DATA
Definition store : ExecStore unit := {| exec_get _ _ _ := Ok None; exec_set s _ _ _ := Ok s |}.
End Served.


Lemma missing_component_reported_witness :
  exists w', @reconcile_node unit unit (quiet unit unit) sample_lib Sample.kube Served.store
      (Served.cluster (Some (Served.obj false "gone")) None) Served.info "http-module" (fun _ => true) false None
      (fun _ _ => ret (Ok AnyNil)) background "p.http-module.x" Life.world = Val ((300 * Second)%Z, None) w' /\
    same_process Life.world w'.
Proof.
  destruct (@missing_component_reported unit unit (quiet unit unit) sample_lib Sample.kube Served.store
    Life.order (Served.cluster (Some (Served.obj false "gone")) None) (Served.laws _ _) Served.info
    "http-module" "http-module" "x" "p.http-module.x" (fun _ => true) false None (fun _ _ => ret (Ok AnyNil))
    background Life.world Life.world (Served.obj false "gone"))
    as (published & refused & w' & E1 & E2 & Hs & _);
    [reflexivity|reflexivity|reflexivity|reflexivity|reflexivity|reflexivity|by vm_compute|].
  injection E1 as <- <-. exists Life.world. split; [exact E2|exact Hs].
Defined.

Lemma definition_never_shadows_witness :
  exists result w', @reconcile_definition unit unit sample_lib Sample.kube
      Life.order (Served.cluster None (Some (Served.definition false))) Served.info (fun _ => true)
      Served.runtimes "relay" Life.world = Val result w' /\
    w_components w' !! "relay" = Some Sample.relay.
Proof.
  destruct (@definition_never_shadows unit unit (quiet unit unit) sample_lib Sample.kube Served.store
    Life.order (Served.cluster None (Some (Served.definition false))) (Served.laws _ _) Served.info
    (fun _ => true) Served.runtimes "relay" Life.world Life.world (Served.definition false) Served.keeps)
    as (result & w' & E & _ & _ & Hc & _);
    [reflexivity|reflexivity|by intros d w answer w' [= <- _]|].
  exists result, w'. split; [exact E|]. apply Hc; [by vm_compute|reflexivity].
Defined.

Lemma refused_definition_withdraws_compiled_witness :
  exists result w', @reconcile_definition unit unit sample_lib Sample.kube
      Life.order (Served.cluster None (Some (Served.definition true))) Served.info (fun _ => true)
      Served.runtimes "relay" Life.world = Val result w' /\
    w_components w' !! "relay" = None /\ ~ runs_component w' "a" "relay".
Proof.
  destruct (@refused_definition_withdraws_compiled unit unit (quiet unit unit) sample_lib Sample.kube Served.store
    Life.order (Served.cluster None (Some (Served.definition true))) (Served.laws _ _) Served.info
    (fun _ => true) Served.runtimes "relay" Life.world Life.world (Served.definition true) Sample.relay
    Served.world_ok) as (_ & _ & Hdel);
    [reflexivity|discriminate|reflexivity|by vm_compute|reflexivity|].
  destruct Hdel as (result & w' & E & Hc & Hn); [reflexivity|reflexivity|].
  exists result, w'. split; [exact E|]. split; [by rewrite Hc, lookup_delete_eq|apply Hn].
Defined.
Lemma frontier_is_outstanding_work_witness :
  @readLedger _ mem_bucket Stalled.read Stalled.bucket = Ok Stalled.ledger /\
  Stalled.hop ∈ match Stalled.ledger !! "r" with
                | Some l => @frontierOf Stalled.order l
                | None => []
                end.
Proof.
  assert (E : @readLedger _ mem_bucket Stalled.read Stalled.bucket = Ok Stalled.ledger) by reflexivity.
  split; [exact E|].
  apply (@frontier_is_outstanding_work _ mem_bucket mem_bucket_laws Stalled.order Stalled.read
    Stalled.bucket Stalled.ledger "r" Stalled.hop E eq_refl).
  split; [reflexivity|]. exists "k1", (mkStep "a" StepStatusDone "" [Stalled.hop] 0 0 0).
  split; [reflexivity|left].
Defined.

Lemma redrives_are_bounded_witness :
  exists w', @redrives unit _ mem_bucket sample_lib Stalled.taken background "r" Stalled.hop 5 Stalled.world =
      Val [true; true; true; false; false] w' /\
    @marked_failed _ mem_bucket sample_lib "r" Stalled.hop (w_store w').
Proof.
  destruct (@redrives_are_bounded unit _ mem_bucket mem_bucket_laws sample_lib Stalled.taken background
    "r" Stalled.hop 5 Stalled.world Stalled.works Stalled.takes eq_refl) as (w' & E & Hf).
  exists w'. split; [exact E|apply Hf; lia].
Defined.

Lemma failed_redrives_never_count_witness :
  exists w', @redrives unit _ mem_bucket sample_lib Stalled.refused background "r" Stalled.hop 5 Stalled.world =
      Val (replicate 5 false) w' /\ w_store w' = Stalled.bucket.
Proof.
  apply (@failed_redrives_never_count unit _ mem_bucket sample_lib Stalled.refused background "r"
    Stalled.hop 5 Stalled.world); [|reflexivity].
  intros msg w. exists (ErrorString "no responders"), w. split; reflexivity.
Defined.
(** [encoded] is the value as it is encoded and decoded again, if it can be. *)
Definition enrichDefsFromValue (defs : Defs) (rootDefName : string) (encoded : option json) : option Defs :=
  match encoded with
  | None => Some defs
  | Some value => fst <$> walk_def (walkSchema (S (json_size value + size defs))) rootDefName value (defs, ∅)
  end.

(** ** What the walk does to a schema *)

(** A schema is filled: a bare object below it gets the properties observed. *)
Inductive filled : json -> json -> Prop :=
  | FilledNot s : filled s s
  | FilledBare m vm : explicit_props m = [] -> untyped m || HasType m "object" = true ->
      filled (JObj m) (JObj (obj_set "properties" (JObj (observed_props vm)) m))
  | FilledItems m i i' : obj_get "items" m = Some i -> filled i i' -> filled (JObj m) (JObj (obj_set "items" i' m))
  | FilledProp m k p p' : obj_get k (explicit_props m) = Some p -> filled p p' ->
      filled (JObj m) (JObj (obj_set "properties" (JObj (obj_set k p' (explicit_props m))) m))
  | FilledTwice s1 s2 s3 : filled s1 s2 -> filled s2 s3 -> filled s1 s3.

#[export] Instance filled_preorder : PreOrder filled.
Proof. split; [exact FilledNot|exact FilledTwice]. Qed.

Lemma obj_set_same (k : string) (v : json) (m : obj) : obj_get k m = Some v -> obj_set k v m = m.
Proof.
  induction m as [|[k' v'] m IH]; [done|]. rewrite obj_get_cons. cbn [obj_set].
  destruct (String.eqb_spec k' k) as [->|]; [by intros [= ->]|]. intros H. by rewrite IH.
Qed.

Lemma obj_set_set (k : string) (v w : json) (m : obj) : obj_set k w (obj_set k v m) = obj_set k w m.
Proof.
  induction m as [|[k' v'] m IH]; cbn [obj_set]; [by rewrite String.eqb_refl|].
  destruct (String.eqb_spec k' k) as [->|Hk]; cbn [obj_set]; [by rewrite String.eqb_refl|].
  destruct (String.eqb_spec k' k); [done|]. by rewrite IH.
Qed.
Lemma filter_first (want : TinyNodeEdge -> bool) (seen : gset string) (l k : list TinyNodeEdge) :
  forallb want l = true -> List.filter want k = [] ->
  List.filter want (first_of_each seen (l ++ k)) = first_of_each seen l.
Proof.
  intros Hl Hk. rewrite first_app, List.filter_app.
  assert (Hsub : forall seen m e, In e (first_of_each seen m) -> In e m).
  { intros sn m e He. apply list_elem_of_In in He. apply first_in in He as (_ & i & Hi & _).
    apply list_elem_of_In. by apply list_elem_of_lookup_2 in Hi. }
  rewrite (filter_all want (first_of_each seen l)), (filter_none want (first_of_each _ k)).
  - by rewrite app_nil_r.
  - apply forallb_forall. intros e He. apply Hsub in He.
    destruct (want e) eqn:E; [|done]. assert (H : In e (List.filter want k)) by by apply filter_In.
    by rewrite Hk in H.
  - apply forallb_forall. intros e He. apply Hsub in He. revert e He. by apply forallb_forall.
Qed.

ACTIVITY
When you reach the line holding "(** ** What the walk does to a schema *)" in the records above, begin reproducing exactly, stop after the line holding "destruct (String.eqb_spec k' k) as [->|Hk];", and output nothing else.

TASK SOLUTION
(** ** What the walk does to a schema *)

(** A schema is filled: a bare object below it gets the properties observed. *)
Inductive filled : json -> json -> Prop :=
  | FilledNot s : filled s s
  | FilledBare m vm : explicit_props m = [] -> untyped m || HasType m "object" = true ->
      filled (JObj m) (JObj (obj_set "properties" (JObj (observed_props vm)) m))
  | FilledItems m i i' : obj_get "items" m = Some i -> filled i i' -> filled (JObj m) (JObj (obj_set "items" i' m))
  | FilledProp m k p p' : obj_get k (explicit_props m) = Some p -> filled p p' ->
      filled (JObj m) (JObj (obj_set "properties" (JObj (obj_set k p' (explicit_props m))) m))
  | FilledTwice s1 s2 s3 : filled s1 s2 -> filled s2 s3 -> filled s1 s3.

#[export] Instance filled_preorder : PreOrder filled.
Proof. split; [exact FilledNot|exact FilledTwice]. Qed.

Lemma obj_set_same (k : string) (v : json) (m : obj) : obj_get k m = Some v -> obj_set k v m = m.
Proof.
  induction m as [|[k' v'] m IH]; [done|]. rewrite obj_get_cons. cbn [obj_set].
  destruct (String.eqb_spec k' k) as [->|]; [by intros [= ->]|]. intros H. by rewrite IH.
Qed.

Lemma obj_set_set (k : string) (v w : json) (m : obj) : obj_set k w (obj_set k v m) = obj_set k w m.
Proof.
  induction m as [|[k' v'] m IH]; cbn [obj_set]; [by rewrite String.eqb_refl|].
  destruct (String.eqb_spec k' k) as [->|Hk]; cbn [obj_set]; [by rewrite String.eqb_refl|].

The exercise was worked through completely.